An Interactive Information Odometer and Applications
Mark Braverman and Omri Weinstein
This was a communication complexity talk about trying to maintain an estimate of the information complexity of a protocol $\Pi$ for computing a function $f(X,Y)$ interactively, where Alice has $X$, Bob has $Y$, and $(X,Y) \sim \mu$: $\mathsf{IC}_{\mu}(\Pi) = I( \Pi ; X | Y ) + I( \Pi ; Y | X)$
Previous work has shown that the (normalized) communication complexity of computing $f$ on $n$-tuples of variables $\epsilon$-accurately approaches the minimum information complexity over all protocols for computing $f$ once $\epsilon$-accurately. At least I think this is what was shown previously — it’s not quite my area. The result in this paper is a strong converse for this — the goal is to maintain an online estimate of $\mathsf{IC}$ during the protocol. The mechanism seeems a bit like communication with feedback a la Horstein, but I got a bit confused as to what was going on — basically it seems that Alice and Bob need to be able to agree on the estimate during the protocol and use a few extra bits added to the communication to maintain this estimate. If I had an extra $n$ hours in the week I would read up more about this. Maybe on my next plane ride…

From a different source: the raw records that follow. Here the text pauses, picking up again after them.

Fixpoint remove_remotes (a : NiceAgent) (sid cid : Z) (nsocket : option Z) (l : list NiceCandidate) : res NiceAgent :=
  match l with
  | [] => Ok a
  | candidate :: l =>
      if negb (bool_decide (c_sockptr candidate = nsocket)) then remove_remotes a sid cid nsocket l
      else
        c ← the_component a sid cid;
        let a := if is_candidate (sp_remote (co_selected_pair c)) candidate then upd_component a sid cid nice_component_clear_selected_pair
                 else a in
        a ← conn_check_prune_socket a sid cid (c_sockptr candidate);
        remove_remotes (upd_component a sid cid (fun c => c <| co_remote_candidates := remove_candidate candidate (co_remote_candidates c) |>))
          sid cid nsocket l
  end.

Definition nice_component_remove_socket (a : NiceAgent) (sid cid : Z) (nsocket : option Z) : res NiceAgent :=
  let a := discovery_prune_socket a nsocket in
  a ← refresh_prune_socket a nsocket;
  a ← conn_check_prune_socket a sid cid nsocket;
  c ← the_component a sid cid;
  a ← remove_locals a sid cid nsocket (co_local_candidates c);
  c ← the_component a sid cid;
  a ← remove_remotes a sid cid nsocket (co_remote_candidates c);
  Ok (nice_component_detach_socket a sid cid nsocket).2.

(** ** Removing streams *)

Definition nice_agent_remove_stream_internal (a : NiceAgent) (sid : Z) : res NiceAgent :=
  let a := log (FxCancelResolving sid) a in
  a ← conn_check_prune_stream a sid;
  let a := discovery_prune_stream a sid in
  stream ← the_stream a sid;
  let a := a <| a_streams := List.filter (fun s => negb (str_id s =? sid)) (a_streams a) |>
             <| a_pruning_streams := stream :: a_pruning_streams a |> in
  a ← refresh_prune_stream_async a sid;
  let a := match a_streams a with [] => a <| a_keepalive_timer := None |> | _ => a end in
  Ok (log (FxStreamsRemoved sid) a).

Definition nice_agent_remove_stream (a : NiceAgent) (stream_id : Z) : res NiceAgent :=
  match agent_find_stream a stream_id with
  | None => Ok a
  | Some _ => nice_agent_remove_stream_internal a stream_id
  end.
(* ===== verification/Gather.v ===== *)
(** * Gathering candidates (agent/agent.c)

    The discoveries that ask STUN and TURN servers, the ports tried for host
    candidates, [nice_agent_gather_candidates], and what happens when the name
    of a server is resolved. *)
From S2P Require Import Prelude CMem StunTypes StunAgent StunTimer Address Candidate IceTypes IceEnv CheckList CheckDriver Discovery CheckTick KeepAlive DiscoveryReply RemoteCandidates Streams.
Local Open Scope Z_scope.

(** GLib's random integers: from [begin] up to, not including, [end]. *)
Class RandomInt : Type := g_random_int_range : list effect -> Z -> Z -> Z.

(** What GLib documents, and what it returns for an empty range. *)
Class RandomRange {G : RandomInt} : Prop := {
  random_range : forall l begin end', begin < end' -> begin <= g_random_int_range l begin end' < end';
  random_empty : forall l begin end', end' <= begin -> g_random_int_range l begin end' = begin
}.

(** A resolved address. *)
Inductive GInetAddress : Set :=
  | InetIPv4 (b0 b1 b2 b3 : Z)
  | InetIPv6 (bytes : list Z)
  | InetOther.

(** The address of the server, for the families that are not ignored. *)
Definition server_address (old : NiceAddress) (addr : GInetAddress) (port : Z) : option NiceAddress :=
  match addr with
  | InetIPv4 b0 b1 b2 b3 => Some (nice_address_set_port (nice_address_set_ipv4 old (dotted b0 b1 b2 b3)) port)
  | InetIPv6 bytes => Some (nice_address_set_port (nice_address_set_ipv6 old bytes) port)
  | InetOther => None
  end.

(** ** Discoveries *)

Section gather.
Context {E : CheckEnv} {CL : CryptoLib} {B : Base64} {N : NetEnv} {K : Keepalive} {CE : ComponentEnv} {G : RandomInt} (package_string : list Z).

Definition append_discovery (a : NiceAgent) (type : NiceCandidateType) (nicesock : option Z) (server : NiceAddress) (sid cid : Z)
    (turn : option TurnServer) (ag : StunAgent) : NiceAgent :=
  let cdisco := mkDiscovery (a_next_ptr a) type nicesock server 0 false false sid cid turn ag zero_timer None None in
  a <| a_next_ptr := a_next_ptr a + 1 |> <| a_discovery_list := a_discovery_list a ++ [cdisco] |>
    <| a_discovery_unsched_items := u32 (a_discovery_unsched_items a + 1) |>.

Definition is_oc2007 (a : NiceAgent) : bool :=
  match a_compatibility a with NICE_COMPATIBILITY_OC2007 | NICE_COMPATIBILITY_OC2007R2 => true | _ => false end.

Definition priv_add_new_candidate_discovery_stun (a : NiceAgent) (nicesock : option Z) (server : NiceAddress) (sid cid : Z) : NiceAgent :=
  append_discovery a NICE_CANDIDATE_TYPE_SERVER_REFLEXIVE nicesock server sid cid None
    (stun_agent_init stun_agent_storage STUN_ALL_KNOWN_ATTRIBUTES
       (if bool_decide (a_compatibility a = NICE_COMPATIBILITY_RFC5245) then STUN_COMPATIBILITY_RFC5389 else STUN_COMPATIBILITY_RFC3489)
       (if is_oc2007 a then STUN_AGENT_USAGE_NO_ALIGNED_ATTRIBUTES else 0)).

# Greetings from Allerton 2014

This is not a weeping angel. I hope. “In the battle of ideas for metaphors for explaining these phenomena, graphs are doing pretty well for themselves.” — Jon Kleinberg (at the plenary).

Greetings from Allerton! I know blogging has been light since the semester started. I chalk it up to the whole “starting as an assistant professor is time-consuming” thing. I really hope there isn’t a strong converse because I definitely feel like I am operating above capacity.

Regardless, posts to continue again soon. There have been lots of interesting talks here, and lots to follow up on, time permitting.